If PT = personal trainer, then you're going to be working mostly with older individuals who want to lose weight and/or have no fucking clue about anything. I'm a PT. All I do is run people through effective, compound oriented workouts, then I make them do some rehab work for their bad posture.

I have 3 templates I work through using box squats, goblet squats, benching/pressing/rowing, and then some explosive/hypertrophy hybrid stuff: kroc rows, push press, squat jump, etc. For cardio, I introduce interval training. Generally I won't go below 5 reps, and I rarely go above 12. But don't overload them with too much. I like to just write down the shit we do as we do it, then at the end of the workout I'll give it to them. Then they can do the workout over again. The information you give them probably won't sink in. They've got other shit to worry about in their lives, so don't expect them to take each training session as a learning experience. Correct their form, tell them what it does, and you're fine. Sometimes they like hearing about it, but it's rare they'll actually take it to heart. What they really want is to pay someone to do it for them, and to do it correctly.

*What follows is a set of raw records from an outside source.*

(** * Frontmark reader: a shallow embedding of [frontmark/reader.py]

    The reader splits a document into a YAML front matter block and a
    Markdown body, loads the block with a loader whose tag handlers can be
    extended, renders the body and post-processes every metadata field.

    Conventions of the embedding:
    - a Python [str] is a list of code points ([list N]);
    - an exception is a value [Err e] of the [result] type, threaded with
      the bind notation of stdpp;
    - the collaborators that live outside the repository (the Markdown
      renderer, the YAML scanner/parser, [str.lower], the metadata hook of
      the host, the receivers of the registration signal) are the fields of
      a [Host] record over which the reader is parametrised;
    - a dict whose order matters ([OrderedDict], [dict.items()]) is an
      association list with Python's update-in-place/append-at-end rule,
      the table of YAML constructors is a [gmap];
    - the constructor of the reader mutates the settings object of its
      caller: it is modelled over a store of objects addressed by
      references. *)

From Stdlib Require Import NArith String Ascii.
From stdpp Require Import base option list gmap.

Set Warnings "-register-all".

Local Open Scope string_scope.
Local Open Scope N_scope.
Local Open Scope list_scope.

(** ** Text *)

Abbreviation str := (list N).

Fixpoint codes (s : string) : str :=
  match s with
  | EmptyString => []
  | String a s' => N_of_ascii a :: codes s'
  end.

(** Code points for which [str.isspace] holds; [str.strip()] removes them. *)
Definition is_space (c : N) : bool :=
  ((9 <=? c) && (c <=? 13)) || ((28 <=? c) && (c <=? 32))
  || (c =? 133) || (c =? 160) || (c =? 5760)
  || ((8192 <=? c) && (c <=? 8202))
  || (c =? 8232) || (c =? 8233) || (c =? 8239) || (c =? 8287) || (c =? 12288).

Fixpoint lstrip (s : str) : str :=
  match s with
  | [] => []
  | c :: s' => if is_space c then lstrip s' else s
  end.

Definition rstrip (s : str) : str := reverse (lstrip (reverse s)).

Definition strip (s : str) : str := rstrip (lstrip s).

Fixpoint startswith (s prefix : str) : bool :=
  match prefix, s with
  | [], _ => true
  | p :: prefix', c :: s' => (c =? p) && startswith s' prefix'
  | _ :: _, [] => false
  end.

(** ** The delimiter and the boundary pattern *)

Definition DELIMITER : str := codes "---".
Definition STR_TAG : str := codes "tag:yaml.org,2002:str".
Definition MAP_TAG : str := codes "tag:yaml.org,2002:map".
Definition SEQ_TAG : str := codes "tag:yaml.org,2002:seq".
Definition MD_TAG : str := codes "!md".

Definition NEWLINE : N := 10.

(** [BOUNDARY = re.compile('^---$', re.MULTILINE)].  [boundary_here text]
    is the part of a match that looks forward: the three delimiter
    characters, then the end of the text or a newline (multi-line [$]). *)
Definition boundary_here (text : str) : bool :=
  startswith text DELIMITER &&
  match drop 3 text with
  | [] => true
  | c :: _ => c =? NEWLINE
  end.

(** Offset of the leftmost match of [BOUNDARY] in [text]; [bol] tells
    whether the first position of [text] is at the start of the whole
    string or right after a newline (multi-line [^]). *)
Fixpoint find_boundary (bol : bool) (text : str) : option nat :=
  match text with
  | [] => None
  | c :: rest =>
      if bol && boundary_here text then Some 0%nat
      else S <$> find_boundary (c =? NEWLINE) rest
  end.

(** The segments of [text] cut at the leftmost non-overlapping matches of
    [BOUNDARY], with at most [splits] cuts.  The search resumes right
    after a match, where the previous character is a dash, hence not at
    the start of a line. *)
Fixpoint split_from (bol : bool) (splits : nat) (text : str) : list str :=
  match splits with
  | O => [text]
  | S n =>
      match find_boundary bol text with
      | None => [text]
      | Some i => take i text :: split_from false n (drop (i + 3) text)
      end
  end.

The most important thing is to fix their horrible squat form, and box squats for 8-10 reps for a few weeks help (though if you can 300-500 reps total would be a better goal). They all have horrible squat form, so learn how to coach a squat if you don't already. Make sure you don't lie to them or start acting how a "personal trainer" should act. I don't hide the fact I train powerlifting/strongman. I've read Supertraining (and dozens of other shit about athletic development. never stop reading) and I train on a strongman modified Westside template. People want someone who's smart and make them make progress. They don't want Timmy the Personal Trainer (Jim Wendler reference). Don't use machines unless you get someone with an injury or someone who you know will feel embarrassed using the free weights with a bunch of dudes. Use the Rate of Perceived Exertion (RPE) scale as a gauge whenever possible, but watch their form and decide what number they're actually at. Be aware they have no idea what heavy weights feel like. They might tell you it feels like a 8/10, but then they'll hit 10 reps without even squinting. They're just not used to feeling heavy weight and don't know how to handle the pressure.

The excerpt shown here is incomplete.